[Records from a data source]

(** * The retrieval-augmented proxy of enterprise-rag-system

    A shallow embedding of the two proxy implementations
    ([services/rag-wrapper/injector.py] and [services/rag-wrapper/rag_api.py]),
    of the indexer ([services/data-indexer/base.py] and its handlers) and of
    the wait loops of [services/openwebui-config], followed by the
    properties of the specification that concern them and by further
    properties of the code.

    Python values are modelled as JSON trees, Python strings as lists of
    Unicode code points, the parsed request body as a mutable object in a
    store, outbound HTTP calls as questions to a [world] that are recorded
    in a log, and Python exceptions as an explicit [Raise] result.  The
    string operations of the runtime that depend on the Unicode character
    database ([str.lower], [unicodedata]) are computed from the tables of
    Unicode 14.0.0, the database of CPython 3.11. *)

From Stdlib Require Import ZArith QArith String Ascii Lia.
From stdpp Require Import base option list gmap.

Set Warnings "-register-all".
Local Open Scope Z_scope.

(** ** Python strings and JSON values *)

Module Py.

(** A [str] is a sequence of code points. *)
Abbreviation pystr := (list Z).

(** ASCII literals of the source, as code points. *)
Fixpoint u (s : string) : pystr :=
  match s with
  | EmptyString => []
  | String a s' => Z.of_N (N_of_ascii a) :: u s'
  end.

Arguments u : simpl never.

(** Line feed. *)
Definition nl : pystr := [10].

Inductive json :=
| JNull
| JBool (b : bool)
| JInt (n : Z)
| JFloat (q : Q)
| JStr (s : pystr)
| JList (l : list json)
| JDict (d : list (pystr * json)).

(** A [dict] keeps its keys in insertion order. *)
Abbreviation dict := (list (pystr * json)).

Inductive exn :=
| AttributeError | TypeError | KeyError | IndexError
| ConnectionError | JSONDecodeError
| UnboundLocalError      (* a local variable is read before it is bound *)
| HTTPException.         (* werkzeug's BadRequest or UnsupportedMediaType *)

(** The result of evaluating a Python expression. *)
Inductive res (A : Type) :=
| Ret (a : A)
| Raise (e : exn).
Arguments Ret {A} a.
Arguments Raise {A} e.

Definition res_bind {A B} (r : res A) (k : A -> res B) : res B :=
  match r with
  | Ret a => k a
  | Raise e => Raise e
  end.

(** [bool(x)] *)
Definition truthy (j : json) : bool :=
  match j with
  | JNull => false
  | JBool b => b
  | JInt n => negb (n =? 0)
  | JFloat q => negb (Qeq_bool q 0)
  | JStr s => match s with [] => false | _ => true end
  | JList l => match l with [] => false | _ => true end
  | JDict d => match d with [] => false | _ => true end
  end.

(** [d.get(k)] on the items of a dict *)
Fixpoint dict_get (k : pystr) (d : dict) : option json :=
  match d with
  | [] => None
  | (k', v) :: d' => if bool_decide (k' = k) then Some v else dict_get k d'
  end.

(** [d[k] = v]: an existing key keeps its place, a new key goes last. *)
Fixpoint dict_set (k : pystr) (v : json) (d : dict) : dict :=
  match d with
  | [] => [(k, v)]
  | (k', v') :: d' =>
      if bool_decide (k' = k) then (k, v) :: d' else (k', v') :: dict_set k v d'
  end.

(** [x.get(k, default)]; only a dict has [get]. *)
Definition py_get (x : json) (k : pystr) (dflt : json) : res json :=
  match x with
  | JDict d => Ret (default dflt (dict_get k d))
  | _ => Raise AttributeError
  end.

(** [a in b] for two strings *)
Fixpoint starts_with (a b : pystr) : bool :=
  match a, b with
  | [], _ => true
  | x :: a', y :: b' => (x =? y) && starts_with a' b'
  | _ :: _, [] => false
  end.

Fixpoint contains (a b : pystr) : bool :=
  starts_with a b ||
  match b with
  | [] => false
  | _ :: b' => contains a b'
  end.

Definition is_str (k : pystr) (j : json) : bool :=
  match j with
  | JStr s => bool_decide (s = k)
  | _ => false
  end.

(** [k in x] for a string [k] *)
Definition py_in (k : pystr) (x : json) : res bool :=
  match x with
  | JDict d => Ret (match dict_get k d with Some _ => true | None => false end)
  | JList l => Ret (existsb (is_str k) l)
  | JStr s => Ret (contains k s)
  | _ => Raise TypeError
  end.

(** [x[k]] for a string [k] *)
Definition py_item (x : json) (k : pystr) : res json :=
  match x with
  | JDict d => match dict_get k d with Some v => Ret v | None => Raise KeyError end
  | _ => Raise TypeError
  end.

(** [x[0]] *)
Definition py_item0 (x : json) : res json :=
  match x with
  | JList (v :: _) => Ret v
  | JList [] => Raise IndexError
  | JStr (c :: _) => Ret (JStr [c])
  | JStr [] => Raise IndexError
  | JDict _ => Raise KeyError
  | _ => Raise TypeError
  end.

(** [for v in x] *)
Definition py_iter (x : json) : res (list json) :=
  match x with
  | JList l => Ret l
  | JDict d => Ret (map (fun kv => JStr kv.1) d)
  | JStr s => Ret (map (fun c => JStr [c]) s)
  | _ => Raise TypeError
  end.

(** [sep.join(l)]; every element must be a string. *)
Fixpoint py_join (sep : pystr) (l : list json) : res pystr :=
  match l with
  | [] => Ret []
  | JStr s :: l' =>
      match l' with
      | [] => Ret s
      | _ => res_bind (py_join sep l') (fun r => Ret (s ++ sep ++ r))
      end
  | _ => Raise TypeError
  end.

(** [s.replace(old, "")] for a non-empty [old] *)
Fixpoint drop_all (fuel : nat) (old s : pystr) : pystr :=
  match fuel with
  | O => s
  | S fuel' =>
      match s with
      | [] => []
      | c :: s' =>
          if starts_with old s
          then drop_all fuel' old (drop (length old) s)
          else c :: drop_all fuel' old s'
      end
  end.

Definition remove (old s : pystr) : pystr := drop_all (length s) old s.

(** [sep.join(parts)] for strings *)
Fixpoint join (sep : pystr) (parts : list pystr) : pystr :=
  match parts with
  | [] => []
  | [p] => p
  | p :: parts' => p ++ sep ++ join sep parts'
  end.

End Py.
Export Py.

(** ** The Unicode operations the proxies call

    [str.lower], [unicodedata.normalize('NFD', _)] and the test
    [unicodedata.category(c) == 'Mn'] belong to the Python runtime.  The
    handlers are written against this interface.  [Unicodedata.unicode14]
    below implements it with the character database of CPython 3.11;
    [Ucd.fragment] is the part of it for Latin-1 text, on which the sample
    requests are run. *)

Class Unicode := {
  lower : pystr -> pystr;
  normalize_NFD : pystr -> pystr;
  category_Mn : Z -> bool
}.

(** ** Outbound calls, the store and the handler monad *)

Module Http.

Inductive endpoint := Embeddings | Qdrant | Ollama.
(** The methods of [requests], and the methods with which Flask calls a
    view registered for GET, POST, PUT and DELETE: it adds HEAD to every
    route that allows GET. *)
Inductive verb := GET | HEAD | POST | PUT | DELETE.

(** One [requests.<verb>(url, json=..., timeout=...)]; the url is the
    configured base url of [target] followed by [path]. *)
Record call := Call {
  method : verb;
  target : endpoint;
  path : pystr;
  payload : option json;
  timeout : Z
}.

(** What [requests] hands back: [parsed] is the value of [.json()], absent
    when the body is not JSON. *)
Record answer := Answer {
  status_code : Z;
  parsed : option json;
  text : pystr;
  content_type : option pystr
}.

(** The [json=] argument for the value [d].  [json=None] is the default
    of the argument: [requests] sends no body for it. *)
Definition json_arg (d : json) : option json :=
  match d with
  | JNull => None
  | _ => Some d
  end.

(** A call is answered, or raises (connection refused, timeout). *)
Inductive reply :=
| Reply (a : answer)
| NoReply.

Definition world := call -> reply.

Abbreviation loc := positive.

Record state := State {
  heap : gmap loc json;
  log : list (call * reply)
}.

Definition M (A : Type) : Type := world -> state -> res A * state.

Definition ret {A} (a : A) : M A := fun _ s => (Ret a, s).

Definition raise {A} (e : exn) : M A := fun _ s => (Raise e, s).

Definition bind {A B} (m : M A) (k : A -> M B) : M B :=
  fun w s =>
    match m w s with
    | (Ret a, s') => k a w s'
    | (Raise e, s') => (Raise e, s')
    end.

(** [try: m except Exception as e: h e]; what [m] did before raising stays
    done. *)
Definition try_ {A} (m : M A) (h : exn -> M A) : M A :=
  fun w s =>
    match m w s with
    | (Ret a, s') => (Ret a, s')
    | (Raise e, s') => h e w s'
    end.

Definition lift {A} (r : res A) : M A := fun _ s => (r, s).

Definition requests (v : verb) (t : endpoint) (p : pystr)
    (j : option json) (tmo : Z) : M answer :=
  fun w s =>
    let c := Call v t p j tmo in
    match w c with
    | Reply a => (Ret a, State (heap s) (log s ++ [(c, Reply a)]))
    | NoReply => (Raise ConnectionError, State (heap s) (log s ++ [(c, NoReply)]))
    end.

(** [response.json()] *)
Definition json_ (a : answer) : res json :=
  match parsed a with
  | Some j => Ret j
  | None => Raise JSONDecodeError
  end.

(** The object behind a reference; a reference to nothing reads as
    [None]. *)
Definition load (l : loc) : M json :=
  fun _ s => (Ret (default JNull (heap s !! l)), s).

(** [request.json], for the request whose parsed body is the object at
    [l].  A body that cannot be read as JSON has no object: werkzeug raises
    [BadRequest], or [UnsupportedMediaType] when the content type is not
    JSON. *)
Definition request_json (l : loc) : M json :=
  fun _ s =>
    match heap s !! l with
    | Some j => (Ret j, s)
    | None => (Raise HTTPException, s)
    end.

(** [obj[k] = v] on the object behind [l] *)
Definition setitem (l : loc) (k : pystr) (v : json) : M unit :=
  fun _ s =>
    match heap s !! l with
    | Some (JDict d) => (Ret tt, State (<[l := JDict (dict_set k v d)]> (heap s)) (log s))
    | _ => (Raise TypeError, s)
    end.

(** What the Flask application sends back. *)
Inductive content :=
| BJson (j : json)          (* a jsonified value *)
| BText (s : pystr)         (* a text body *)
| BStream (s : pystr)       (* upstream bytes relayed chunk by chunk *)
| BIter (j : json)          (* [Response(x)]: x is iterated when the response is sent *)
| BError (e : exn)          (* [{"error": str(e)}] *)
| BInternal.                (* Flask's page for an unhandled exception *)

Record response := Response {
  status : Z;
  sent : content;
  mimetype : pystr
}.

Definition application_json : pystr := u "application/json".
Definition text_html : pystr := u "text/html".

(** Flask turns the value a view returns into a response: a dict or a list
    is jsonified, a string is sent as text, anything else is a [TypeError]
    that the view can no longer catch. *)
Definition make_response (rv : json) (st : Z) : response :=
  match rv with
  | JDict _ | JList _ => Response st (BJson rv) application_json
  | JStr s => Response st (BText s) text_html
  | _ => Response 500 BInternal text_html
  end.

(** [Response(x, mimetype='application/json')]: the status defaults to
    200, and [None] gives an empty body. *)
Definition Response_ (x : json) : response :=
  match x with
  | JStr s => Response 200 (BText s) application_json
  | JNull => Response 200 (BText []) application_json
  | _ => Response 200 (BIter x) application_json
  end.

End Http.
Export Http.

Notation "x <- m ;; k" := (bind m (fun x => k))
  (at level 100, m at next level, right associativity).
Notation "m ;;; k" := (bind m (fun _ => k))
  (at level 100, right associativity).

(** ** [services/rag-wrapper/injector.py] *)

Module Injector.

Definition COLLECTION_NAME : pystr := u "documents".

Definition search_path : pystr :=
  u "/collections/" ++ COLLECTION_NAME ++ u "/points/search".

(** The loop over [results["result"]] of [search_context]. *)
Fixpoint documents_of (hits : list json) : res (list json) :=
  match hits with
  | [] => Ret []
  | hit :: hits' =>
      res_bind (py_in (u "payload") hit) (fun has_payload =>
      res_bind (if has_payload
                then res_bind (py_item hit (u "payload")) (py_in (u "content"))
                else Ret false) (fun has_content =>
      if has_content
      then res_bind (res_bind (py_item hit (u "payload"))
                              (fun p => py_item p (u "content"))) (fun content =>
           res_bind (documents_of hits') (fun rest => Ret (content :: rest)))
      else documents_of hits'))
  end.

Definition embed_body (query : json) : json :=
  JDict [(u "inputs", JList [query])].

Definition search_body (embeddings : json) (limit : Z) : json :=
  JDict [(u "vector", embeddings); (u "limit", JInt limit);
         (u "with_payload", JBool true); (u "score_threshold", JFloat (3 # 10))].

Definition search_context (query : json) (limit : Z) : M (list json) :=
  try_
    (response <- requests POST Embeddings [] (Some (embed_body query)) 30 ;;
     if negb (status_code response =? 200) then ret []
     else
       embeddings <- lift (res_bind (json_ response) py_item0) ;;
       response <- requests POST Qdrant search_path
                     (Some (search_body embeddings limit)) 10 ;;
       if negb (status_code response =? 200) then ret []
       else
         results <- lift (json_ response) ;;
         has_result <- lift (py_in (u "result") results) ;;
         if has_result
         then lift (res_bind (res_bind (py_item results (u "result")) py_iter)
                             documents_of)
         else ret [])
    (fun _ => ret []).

▸ TO DO:
Return exactly the lines from the line bearing "response <- requests POST Qdrant" to the end of the records, inclusive of both; include no other lines.

▸ SOLUTION:
       response <- requests POST Qdrant search_path
                     (Some (search_body embeddings limit)) 10 ;;
       if negb (status_code response =? 200) then ret []
       else
         results <- lift (json_ response) ;;
         has_result <- lift (py_in (u "result") results) ;;
         if has_result
         then lift (res_bind (res_bind (py_item results (u "result")) py_iter)
                             documents_of)
         else ret [])
    (fun _ => ret []).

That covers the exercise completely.